Search the data for "lineComment". Return each matching line.

BEGIN Records for the task

(* ===== verification/Redaction.v ===== *)
(** * Masking rules for stored values

    server/src/internal/metrics/redaction.go, probe_redaction.go and
    known_probes.go, with the constants of pkg/redact and pkg/pgsettings that
    they use: which probe columns can hold a credential, and the SQL that
    masks them.  The patterns are PostgreSQL regular expressions; they are
    kept as the text the server sends. *)
From Stdlib Require Import Ascii ZArith.
From stdpp Require Import base list strings sorting.
From S2P Require Import Prelude GoStrings AuditText GoText.

Local Open Scope string_scope.

(** ** pkg/redact *)

Definition RedactedValue : string := "********".

Definition secretColumnFragments : list string :=
  ["password"; "passwd"; "passphrase"; "secret"; "token"; "credential"; "private_key";
   "conninfo"; "connstr"; "connection_string"; "dsn";
   "sslcert"; "sslkey"; "sslrootcert"].

Definition textSecretNamePatterns : list string :=
  (secretColumnFragments ++ ["api_?key"; "access_key"])%list.

Record TextRedaction := {
  red_Name : string;
  red_Pattern : string;
  red_Replacement : string;
}.

Definition secretKeyPattern (lead trail : string) : string :=
  lead ++ "(?:" ++ join "|" textSecretNamePatterns ++ ")" ++ trail.

Definition ws : string := "[ \t\n\r\f\v]".
Definition notWS : string := "[^ \t\n\r\f\v".
Definition escapeBackslash : string := "\\\\?".
Definition sqlQuoted : string := "'(?:''|" ++ escapeBackslash ++ ".|[^'\\])*'?".
Definition sqlDollarQuoted : string :=
  "\$\$(?:[^$]|\$[^$])*(?:\$\$)?" ++
  "|\$[a-z_][a-z0-9_]*\$(?:[^$]|\$\$|\$[^a-z_$]|\$[a-z_][a-z0-9_]*(?:[^a-z0-9_$]|$))*" ++
  "(?:\$[a-z_][a-z0-9_]*\$)?".
Definition sqlConstant : string :=
  "(?:(?:e|n|u&)?" ++ sqlQuoted ++ "|" ++ sqlDollarQuoted ++ ")".
Definition sqlNestedQuoted : string :=
  "''(?:''''|" ++ escapeBackslash ++ "''|[^'])*(?:'')?".
Definition sqlBackslashQuoted : string :=
  escapeBackslash ++ "'(?:" ++
  escapeBackslash ++ escapeBackslash ++ escapeBackslash ++ escapeBackslash ++ "|" ++
  escapeBackslash ++ escapeBackslash ++ escapeBackslash ++ "'|" ++
  escapeBackslash ++ escapeBackslash ++ "[^'\\]|" ++ escapeBackslash ++ "[^'\\]|''|[^'\\])*(?:" ++
  escapeBackslash ++ "')?".
Definition nameQuote : string := "(?:(?:\\|\\\\\\)?" ++ dq ++ ")?".
Definition doubleQuoted : string := dq ++ "(?:[^" ++ dq ++ "\\]|\\.)*" ++ dq ++ "?".
Definition jsonDoubleQuoted : string :=
  "\\" ++ dq ++ "(?:[^\\]|\\[^" ++ dq ++ "])*(?:\\" ++ dq ++ ")?".
Definition secretValue : string :=
  "(?:" ++ sqlConstant ++ "|" ++ sqlNestedQuoted ++ "|" ++ sqlBackslashQuoted ++ ")".
Definition blank : string := "(?:" ++ ws ++ "|" ++ escapeBackslash ++ "[nrt])".
Definition blockComment : string := "/\*(?:[^*]|\*+[^*/]){0,32}\*+/".
Definition lineComment : string := "--(?:[^\n\\]|\\[^n])*".
Definition sep : string :=
  blank ++ "*(?:(?:" ++ blockComment ++ "|" ++ lineComment ++ ")" ++ blank ++ "*){0,2}".
Definition sep1 : string :=
  "(?:" ++ blank ++ "|" ++ blockComment ++ "|" ++ lineComment ++ ")" ++ sep.
Definition identChars : string := "[a-z0-9_.]*".

Definition MaxTextLength : Z := 65536.

(** ** pkg/pgsettings *)

Definition conninfoSettings : list string := ["primary_conninfo"].
Definition wholeValueSettings : list string := ["ssl_passphrase_command"].
Definition shellCommandSettings : list string :=
  ["archive_command"; "archive_cleanup_command"; "restore_command"; "recovery_end_command"].
Definition nonCredentialSettings : list string :=
  ["md5_password_warnings"; "password_encryption"; "ssl_passphrase_command_supports_reload"].

(** [slices.Sort] on strings. *)
Definition sort_strings : list string -> list string :=
  merge_sort (fun a b => Is_true (String.leb a b)).

Definition CredentialSettings : list string :=
  sort_strings (conninfoSettings ++ wholeValueSettings ++ shellCommandSettings)%list.

(** ** The password forms masked in free text *)

Definition textRedactions : list TextRedaction := [
  {| red_Name := "URI userinfo";
     red_Pattern := "([a-z][a-z0-9+.-]*://(?:" ++ notWS ++ ":/@']|'')*:)" ++ notWS ++ "@]+(?:@|$)";
     red_Replacement := "\1" ++ RedactedValue ++ "@" |};
  {| red_Name := "JSON key";
     red_Pattern :=
       "((?:" ++ secretKeyPattern (dq ++ "[^" ++ dq ++ "]*") ("[^" ++ dq ++ "]*") ++
       "|" ++ dq ++ "(?:pass|pwd)\\?)" ++ dq ++ ws ++ "*:" ++ ws ++ "*" ++ ")" ++
       "(?:" ++ dq ++ "(?:[^" ++ dq ++ "\\]|\\.)*" ++ dq ++ "?|\{[^}]*\}?|\[[^\]]*\]?|" ++
       notWS ++ ",}\]]+)";
     red_Replacement := "\1" ++ dq ++ RedactedValue ++ dq |};
  {| red_Name := "SET credential setting";
     red_Pattern :=
       "(set" ++ sep1 ++ nameQuote ++ "(?:" ++ join "|" CredentialSettings ++ ")" ++ nameQuote ++
       "(?:" ++ sep ++ "=|" ++ sep1 ++ "to)" ++ sep ++ ")" ++ sqlConstant;
     red_Replacement := "\1'" ++ RedactedValue ++ "'" |};
  {| red_Name := "quoted name, value";
     red_Pattern :=
       "(" ++ secretKeyPattern "'[^']*" "[^']*" ++ "'(?:::[a-z_ ]+)?" ++ sep ++ "," ++ sep ++
       "(?:new_value" ++ sep ++ "=>" ++ sep ++ ")?)" ++ sqlConstant;
     red_Replacement := "\1'" ++ RedactedValue ++ "'" |};
  {| red_Name := "keyword=value";
     red_Pattern :=
       "(" ++ secretKeyPattern identChars identChars ++ nameQuote ++ sep ++ "(?:=>?|:=)" ++ ws ++
       "*" ++ ")(?:" ++
       "(?:(?:" ++ blockComment ++ "|" ++ escapeBackslash ++ "[nrt])" ++ blank ++ "*){0,2}" ++
       "(?:" ++ secretValue ++ "|" ++ doubleQuoted ++ "|" ++ jsonDoubleQuoted ++ ")|" ++
       "(?:" ++ blockComment ++ ")*(?:" ++ notWS ++ "$'" ++ dq ++ "/]|/" ++ notWS ++ "*]|\$" ++
       notWS ++ "0-9]|\$[0-9]+" ++ notWS ++ "0-9,);" ++ dq ++ "\\])" ++
       "(?:" ++ escapeBackslash ++ "[^\n\r]|" ++ notWS ++ "])*" ++ ")";
     red_Replacement := "\1" ++ RedactedValue |};
  {| red_Name := "concatenated PASSWORD";
     red_Pattern :=
       "(" ++ secretKeyPattern identChars identChars ++ nameQuote ++ sep ++ "'" ++ sep ++ "\|\|" ++
       sep ++ "'" ++ ws ++ "*" ++ ")" ++ sqlNestedQuoted;
     red_Replacement := "\1''" ++ RedactedValue ++ "''" |};
  {| red_Name := "PASSWORD 'value'";
     red_Pattern :=
       "((?:(?:^|[^'a-z0-9_.])" ++ secretKeyPattern identChars identChars ++ nameQuote ++ sep ++ "|" ++
       secretKeyPattern ("'" ++ identChars) identChars ++ nameQuote ++ sep1 ++ ")" ++
       "(?:to" ++ sep ++ ")?)" ++ secretValue;
     red_Replacement := "\1'" ++ RedactedValue ++ "'" |}
].

(** ** Which columns are masked *)

Section Names.
Context `{UnicodeCase}.

Definition IsSecretColumnName (name : string) : bool :=
  existsb (contains (lower name)) secretColumnFragments.
End Names.

Record ProbeRedaction := {
  KeyColumn : string;
  Columns : list string;
  OptionColumns : list string;
  TextColumns : list string;
  WholeColumns : list string;
  Note : string;
}.

Definition SettingRedactionNote : string :=
  "Values of settings that can hold a credential, such as primary_conninfo, are shown as " ++
  RedactedValue ++ ".".
Definition OptionsRedactionNote : string :=
  "Values of options that can hold a credential, such as ldapbindpasswd and " ++
  "radiussecrets, are shown as " ++ RedactedValue ++ ", and so is a non-empty error, which can quote an " ++
  "option.".
Definition TextRedactionNote : string :=
  "Passwords in known forms in SQL text and row data, such as PASSWORD '...', " ++
  "password=... in a connection string and the value of a JSON key naming a password or secret, " ++
  "are shown as " ++ RedactedValue ++ "; other sensitive text, including passwords in other forms, " ++
  "is returned as stored.".

Definition text_rule (columns : list string) (note : string) : ProbeRedaction :=
  {| KeyColumn := ""; Columns := []; OptionColumns := []; TextColumns := columns;
     WholeColumns := []; Note := note |}.

(** The map [ProbeRedactions]. *)
Definition ProbeRedactions : list (string * ProbeRedaction) := [
  ("pg_settings",
   {| KeyColumn := "name"; Columns := ["setting"; "reset_val"; "boot_val"];
      OptionColumns := []; TextColumns := []; WholeColumns := [];
      Note := SettingRedactionNote |});
  ("pg_hba_file_rules",
   {| KeyColumn := ""; Columns := []; OptionColumns := ["options"]; TextColumns := [];
      WholeColumns := ["error"]; Note := OptionsRedactionNote |});
  ("pg_stat_activity", text_rule ["query"] TextRedactionNote);
  ("pg_stat_statements", text_rule ["query"] TextRedactionNote);
  ("spock_exception_log",
   text_rule ["ddl_statement"; "error_message"; "local_tup"; "remote_old_tup"; "remote_new_tup"]
     (TextRedactionNote ++ " Row images are returned as text."));
  ("spock_resolutions", text_rule ["local_tuple"; "remote_tuple"] TextRedactionNote)
].

(** A lookup in a map keyed by name, and membership of a list of names. *)
Fixpoint assoc {A} (name : string) (l : list (string * A)) : option A :=
  match l with
  | [] => None
  | (k, a) :: l => if String.eqb k name then Some a else assoc name l
  end.
Definition member (name : string) (l : list string) : bool := existsb (String.eqb name) l.

Inductive ColumnMask :=
| MaskNone | MaskOmit | MaskSetting | MaskOptions | MaskText | MaskWhole.

Section Masks.
Context `{UnicodeCase}.

Definition ProbeColumnMask (probe column : string) (columns : list string) : ColumnMask :=
  if IsSecretColumnName column then MaskOmit
  else
    match assoc probe ProbeRedactions with
    | None => MaskNone
    | Some rule =>
        if member column (OptionColumns rule) then MaskOptions
        else if member column (TextColumns rule) then MaskText
        else if member column (WholeColumns rule) then MaskWhole
        else if member column (Columns rule) then
          if member (KeyColumn rule) columns then MaskSetting else MaskOmit
        else MaskNone
    end.

Definition statementTextColumns : list (string * list string) :=
  [("pg_stat_activity", ["query"]);
   ("pg_stat_statements", ["query"]);
   ("spock_exception_log", ["ddl_statement"; "error_message"])].

Definition is_omitted (mask : ColumnMask) : bool :=
  match mask with MaskOmit => true | _ => false end.

Definition RawStatementColumns (probe : string) (columns : list string) : list string :=
  List.filter
    (fun col => member col columns && negb (is_omitted (ProbeColumnMask probe col columns)))
    (default [] (assoc probe statementTextColumns)).
End Masks.

Definition rawStatementPrefix : string := "_raw_statement_".
Definition RawStatementAlias (column : string) : string := rawStatementPrefix ++ column.

Definition knownProbes : list string :=
  ["pg_connectivity"; "pg_database"; "pg_extension"; "pg_hba_file_rules";
   "pg_ident_file_mappings"; "pg_node_role"; "pg_replication_slots"; "pg_server_info";
   "pg_settings"; "pg_stat_activity"; "pg_stat_all_indexes"; "pg_stat_all_tables";
   "pg_stat_checkpointer"; "pg_stat_connection_security"; "pg_stat_database";
   "pg_stat_database_conflicts"; "pg_stat_io"; "pg_stat_recovery_prefetch";
   "pg_stat_replication"; "pg_stat_statements"; "pg_stat_subscription";
   "pg_stat_user_functions"; "pg_stat_wal"; "pg_statio_all_sequences";
   "pg_sys_cpu_info"; "pg_sys_cpu_memory_by_process"; "pg_sys_cpu_usage_info";
   "pg_sys_disk_info"; "pg_sys_io_analysis_info"; "pg_sys_load_avg_info";
   "pg_sys_memory_info"; "pg_sys_network_info"; "pg_sys_os_info";
   "pg_sys_process_info"; "spock_exception_log"; "spock_resolutions"].

Definition IsKnownProbe (name : string) : bool := member name knownProbes.

(** ** The SQL that masks a value *)

Definition secretNamePatterns : list string :=
  (secretColumnFragments ++ ["pass$"; "key$"; "api_?key"; "access_key"; "salt"])%list.

Definition sqlStringLiteral (v : string) : string :=
  "E'" ++ replace_byte "'" "''" (replace_byte "\" "\\" v) ++ "'".

Definition RedactedText (value : string) : string :=
  foldl (fun out r =>
           "regexp_replace(" ++ out ++ ", " ++ sqlStringLiteral (red_Pattern r) ++ ", " ++
           sqlStringLiteral (red_Replacement r) ++ ", 'gi')")
    ("left(" ++ value ++ "::text, " ++ FormatInt MaxTextLength ++ ")") textRedactions.

Definition quoted_list (l : list string) : string :=
  join ", " (map (fun v => "'" ++ v ++ "'") l).

Definition secretNameMatch (lhs : string) : string :=
  lhs ++ " ~ '(" ++ join "|" secretNamePatterns ++ ")'".

Definition credentialSettingCondition (name : string) : string :=
  let lhs := "lower(" ++ name ++ ")" in
  "(" ++ lhs ++ " IN (" ++ quoted_list CredentialSettings ++ ") OR (" ++
  secretNameMatch lhs ++ " AND " ++ lhs ++ " NOT IN (" ++ quoted_list nonCredentialSettings ++ ")))".

Definition MaskedOptions (value : string) : string :=
  let opt := "o.opt" in
  let name := "split_part(" ++ opt ++ ", '=', 1)" in
  "CASE WHEN " ++ value ++ " IS NULL THEN NULL ELSE ARRAY(SELECT CASE WHEN strpos(" ++ opt ++
  ", '=') > 0 AND " ++ secretNameMatch ("lower(" ++ name ++ ")") ++ " THEN " ++ name ++ " || '=" ++
  RedactedValue ++ "' ELSE " ++ opt ++ " END FROM unnest(" ++ value ++
  ") WITH ORDINALITY AS o(opt, n) ORDER BY o.n) END".

Definition MaskedSetting (value name : string) : string :=
  "CASE WHEN " ++ credentialSettingCondition name ++ " AND " ++ value ++ " <> '' THEN '" ++
  RedactedValue ++ "' ELSE " ++ value ++ " END".

Definition MaskedWhole (value : string) : string :=
  "CASE WHEN " ++ value ++ " <> '' THEN '" ++ RedactedValue ++ "' ELSE " ++ value ++ " END".

Example credential_settings_sorted :
  CredentialSettings =
  ["archive_cleanup_command"; "archive_command"; "primary_conninfo"; "recovery_end_command";
   "restore_command"; "ssl_passphrase_command"].
Proof. vm_compute. reflexivity. Qed.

END Records for the task

> [Written solution]
Definition lineComment : string := "--(?:[^\n\\]|\\[^n])*".
  blank ++ "*(?:(?:" ++ blockComment ++ "|" ++ lineComment ++ ")" ++ blank ++ "*){0,2}".
  "(?:" ++ blank ++ "|" ++ blockComment ++ "|" ++ lineComment ++ ")" ++ sep.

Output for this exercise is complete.